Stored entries

═══

(* ===== verification/Scheduling.v ===== *)
(** * What holds in every interleaving of threads

    A step relation over the operations of [Threads]: the running thread goes on
    or calls an operation, the timer preempts it, an interrupt handler signals a
    semaphore, a thread is forked, an idle machine dispatches a thread that
    became ready.  The invariants [sched_inv] (scheduler and semaphores) and
    [lock_inv] (locks) hold in every state that is reachable. *)

From S2P Require Import Prelude LinkedList Threads.
From stdpp Require Import sorting relations.
From stdpp Require Import base option list gmap fin_maps numbers tactics.
From stdpp Require Import list.
Open Scope Z_scope.

(** ** Steps *)
Definition lock_sem (k : Kernel) (s : Z) : Prop :=
  ∃ l lk, locks k !! l = Some lk ∧ lk_sem lk = s.

(** What kernel code calls, on its own or for a user program; the semaphore of a lock is private to the lock. *)
Definition callable (k : Kernel) (f : frame) : Prop :=
  match f with
  | DoP s | DoV s => ¬ lock_sem k s
  | DoAcquire _ | DoRelease _ | DoWait _ | DoSignal _ | DoBroadcast _ | DoSend _ _ | DoReceive _
  | DoListAppend _ _ | DoListPop _ | DoYield | DoJoin _ | DoFinish _ | UserCode => True
  | _ => False
  end.

Definition running (k : Kernel) (th : Thread) : Prop :=
  threads k !! currentThread k = Some th ∧ th_status th = RUNNING.

Inductive step : Kernel → Kernel → Prop :=
| step_exec k th k' : running k th → exec k = Ok k' → step k k'
| step_call k th f k' : running k th → code th = [] ∨ head (code th) = Some UserCode → callable k f →
    set_code k (currentThread k) (f :: code th) = Ok k' → step k k'
| step_preempt k th k' : running k th → Yield k = Ok k' → step k k'
| step_interrupt k s k' : ¬ lock_sem k s → V k s = Ok k' → step k k'
| step_fork k th t isJoinable prio ch space func k' : running k th → threads k !! t = None →
    Forall (callable k) func →
    Fork (set_threads k (<[t := new_Thread isJoinable prio ch space]> (threads k))) t func = Ok k' →
    step k k'
| step_idle k th k' : threads k !! currentThread k = Some th → th_status th ≠ RUNNING →
    dispatch k = Ok k' → step k k'.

═══

• Work item: In restating the data, begin at its first line, reproduce each line word for word, and conclude with the line that contains "Forall (callable k) func →".

• Solved exercise:
(* ===== verification/Scheduling.v ===== *)
(** * What holds in every interleaving of threads

    A step relation over the operations of [Threads]: the running thread goes on
    or calls an operation, the timer preempts it, an interrupt handler signals a
    semaphore, a thread is forked, an idle machine dispatches a thread that
    became ready.  The invariants [sched_inv] (scheduler and semaphores) and
    [lock_inv] (locks) hold in every state that is reachable. *)

From S2P Require Import Prelude LinkedList Threads.
From stdpp Require Import sorting relations.
From stdpp Require Import base option list gmap fin_maps numbers tactics.
From stdpp Require Import list.
Open Scope Z_scope.

(** ** Steps *)
Definition lock_sem (k : Kernel) (s : Z) : Prop :=
  ∃ l lk, locks k !! l = Some lk ∧ lk_sem lk = s.

(** What kernel code calls, on its own or for a user program; the semaphore of a lock is private to the lock. *)
Definition callable (k : Kernel) (f : frame) : Prop :=
  match f with
  | DoP s | DoV s => ¬ lock_sem k s
  | DoAcquire _ | DoRelease _ | DoWait _ | DoSignal _ | DoBroadcast _ | DoSend _ _ | DoReceive _
  | DoListAppend _ _ | DoListPop _ | DoYield | DoJoin _ | DoFinish _ | UserCode => True
  | _ => False
  end.

Definition running (k : Kernel) (th : Thread) : Prop :=
  threads k !! currentThread k = Some th ∧ th_status th = RUNNING.

Inductive step : Kernel → Kernel → Prop :=
| step_exec k th k' : running k th → exec k = Ok k' → step k k'
| step_call k th f k' : running k th → code th = [] ∨ head (code th) = Some UserCode → callable k f →
    set_code k (currentThread k) (f :: code th) = Ok k' → step k k'
| step_preempt k th k' : running k th → Yield k = Ok k' → step k k'
| step_interrupt k s k' : ¬ lock_sem k s → V k s = Ok k' → step k k'
| step_fork k th t isJoinable prio ch space func k' : running k th → threads k !! t = None →
    Forall (callable k) func →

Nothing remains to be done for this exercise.